It was a gray Tuesday, at noon we started off. My musician friend Rich watched as I pedaled the Landshark II across all four lanes of heavy traffic, traveling south in the rain. I’m sure he thought I was crazy, my dog Jo sitting comfortably in the steel baby trailer attached to my bike. Jo must have appeared just as anxious as I was.
The temperatures were mild and the rain was sporadic. It served to fog up the lenses on my sun glasses and had me rotating different jackets for a few miles. The panniers I attached to my bike, I loaded down with everything needed to remove most fears a man has.
A south wind pushes firmer against me with each stroke of the pedals. I somehow thought I’d have a satisfying tail wind the whole way but I don’t. Jo lays low in his trailer. The steel frame its created from ads to the resistance, and its being buffeted by the wind…
I pedal steadily along the coast passing one Tsunami warning sign after another. I hope it’s not my time but imagine in my mind the size of the wave that one day may roll inland.
I offer a “Hello, Goodbye” when I reach the visitors center in Waldport handing over a fistful of “Be nice…you’re in Oregon” bumper stickers, to be nice. Eight miles later I pull over for an ice cream at a roadside shop that’s attracting tourists, in the town of Yachats.
With a warning that there was a climb ahead, I conquered the hill quickly, Jo in the trailer still! It was breezy in the afternoon shade, arriving at a lookout with a view of the beach below and a staircase that may have had a thousand steps, but I don’t know for sure.
Cape Perpetua sits about 500 feet above sea level. I rested awhile, the waves rolling into the bay below.
A man appeared out of nowhere wielding a camera capable of shooting the moon. We shot the shit instead for a few minutes and agreed it’s nearly impossible to take a picture that reveals the beauty that surrounds us. We both were grateful to be where we were.
Cars pass giving courtesy to our roadside meandering. Jo’s ears alert highway travelers as they approach from behind to his existence, sitting calmly in the trailer, they flop just over the top. At times he rides with his head out of the side so he’s able to catch more wind in his face. He grins, squinting his eyes when we go fast, It’s like he’s smiling. Perhaps he is.
When we stop for a break, everyone wants to meet Jo, they smile too!
A few miles and several leg busting climbs later we meet Dave and Roberta, a young couple traveling by bike from Vancouver to San Francisco. We exchange a few words at a turn out on the busy highway beside us, Dave offers up carrots and conversation. His girlfriend, Roberta snaps a photo of Jo and I for their catalog. We ride behind the couple, losing them to the hills as I gear down and adjust my speed.
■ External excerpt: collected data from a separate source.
(** A value that a statement gives for the column, or none. *)
Definition column_admits (c : column) (v : option sql_value) : bool :=
  match v with
  | None => col_nullable c || bool_decide (is_Some (server_default c))
  | Some VNull => col_nullable c
  | Some v => value_fits (col_type c) v
  end.
Definition admits (t : table) (row : dict sql_value) : bool :=
  forallb (λ c, column_admits c (dget row (col_name c))) (columns t).

(** NULL equals nothing, and JSON is not compared. *)
Definition same_value (v v' : sql_value) : bool :=
  match v, v' with
  | VString s, VString s' => bool_decide (s = s')
  | VInt z, VInt z' => bool_decide (z = z')
  | VBool b, VBool b' => bool_decide (b = b')
  | VTime t, VTime t' => bool_decide (t = t')
  | _, _ => false
  end.
Definition agree (cols : list string) (r r' : dict sql_value) : bool :=
  forallb (λ c, match dget r c, dget r' c with Some v, Some v' => same_value v v' | _, _ => false end) cols.
Definition one_of (w : string * list string) (r : dict sql_value) : bool :=
  match dget r w.1 with Some (VString s) => bool_decide (s ∈ w.2) | _ => false end.

(** The constraints besides the primary key. *)
Definition excludes (t : table) (r r' : dict sql_value) : bool :=
  existsb (λ cols, agree cols r r')
    (((λ c, [col_name c]) <$> List.filter col_unique (columns t)) ++ unique_constraints t) ||
  existsb (λ ix, agree (ix_columns ix) r r' && one_of (ix_where ix) r && one_of (ix_where ix) r') (unique_indexes t).
Definition primary (t : table) (r : dict sql_value) : option sql_value :=
  match List.filter col_primary (columns t) with [c] => dget r (col_name c) | _ => None end.

(** ** The rows of the repositories *)

Definition text_or_null (o : option string) : sql_value := match o with Some s => VString s | None => VNull end.

Definition thread_values (r : Postgres.ThreadRow) : dict sql_value :=
  [("id", VString (tr_id r)); ("status", VString (tr_status r)); ("metadata", VJson (JObj (tr_metadata r)))].
Definition run_values (r : Postgres.RunRow) : dict sql_value :=
  [("id", VString (rr_id r)); ("workspace_id", VString (rr_workspace_id r)); ("project_id", VString (rr_project_id r));
   ("application_id", VString (rr_application_id r)); ("revision_id", VString (rr_revision_id r));
   ("deployment_id", VString (rr_deployment_id r)); ("assistant_id", VString (rr_assistant_id r));
   ("thread_id", text_or_null (rr_thread_id r)); ("attempt_id", VString (rr_attempt_id r));
   ("status", VString (rr_status r)); ("metadata", VJson (JObj (rr_metadata r))); ("result", VJson (rr_result r));
   ("error", VJson (rr_error r))].
Definition assistant_values (r : PostgresAssistants.AssistantRow) : dict sql_value :=
  [("id", VString (ar_id r)); ("application_id", VString (ar_application_id r)); ("graph_id", VString (ar_graph_id r));
   ("active_version", VInt (ar_active_version r))].
Definition version_values (r : VersionRow) : dict sql_value :=
  [("id", VString (vr_id r)); ("assistant_id", VString (vr_assistant_id r)); ("version", VInt (vr_version r));
   ("config", VJson (JObj (vr_config r))); ("context", VJson (JObj (vr_context r)));
   ("metadata", VJson (JObj (vr_metadata r)))].
Definition revision_values (r : RevisionRow) : dict sql_value :=
  [("id", VString (cr_id r)); ("application_id", VString (cr_application_id r));
   ("revision_number", VInt (cr_revision_number r)); ("config", VJson (JObj (cr_config r)));
   ("config_hash", VString (cr_config_hash r)); ("active", VBool (cr_active r))].
Definition migration_values (r : MigrationRow) : dict sql_value :=
  [("id", VString (mr_id r)); ("application_id", VString (mr_application_id r));
   ("workspace_key", VString (mr_workspace_key r)); ("environment", VString (mr_environment r));
   ("app_version", VString (mr_app_version r)); ("status", VString (mr_status r)); ("error", text_or_null (mr_error r))].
State Parks, offer five dollar camping. Before checking in I sit on a cliff overlooking the ocean, I summarize the day in my mind.
At first glance of the white capped waters, I witness a whale surface and blow, then diving again. I think to myself how lucky I am and ask my dog Jo to agree with me about what a fantastic day it’s been traveling the coast by bike.
After an hour or so of staring at the ocean, I pedaled across the highway registering as a “hiker/biker” at Washburn State Park before finding my camp. It was dark and comfortable, a wooded forest. On the ride in I see Dave and Roberta who we met earlier in the day. They are headed to the sand to build a bonfire with driftwood and cook their dinner.”Noodles” they reply, when I ask what’s on the menu. I’m invited but decide instead to cook my dinner at camp.
I spread all of my food out on the picnic table, mostly Picky Bars. Its dinner time and I am starving. I cook loaded mash potatoes with it a packet of salmon. I’m still hungry, so I eat three tortillas, each with gobs of peanut butter. Afterwards I bite into two picky bars, one snickers bar, four handfuls of almonds and few other snacks.
Day one, long bike ride. With a food baby in my belly, I passed out in my tent with Jo beside me.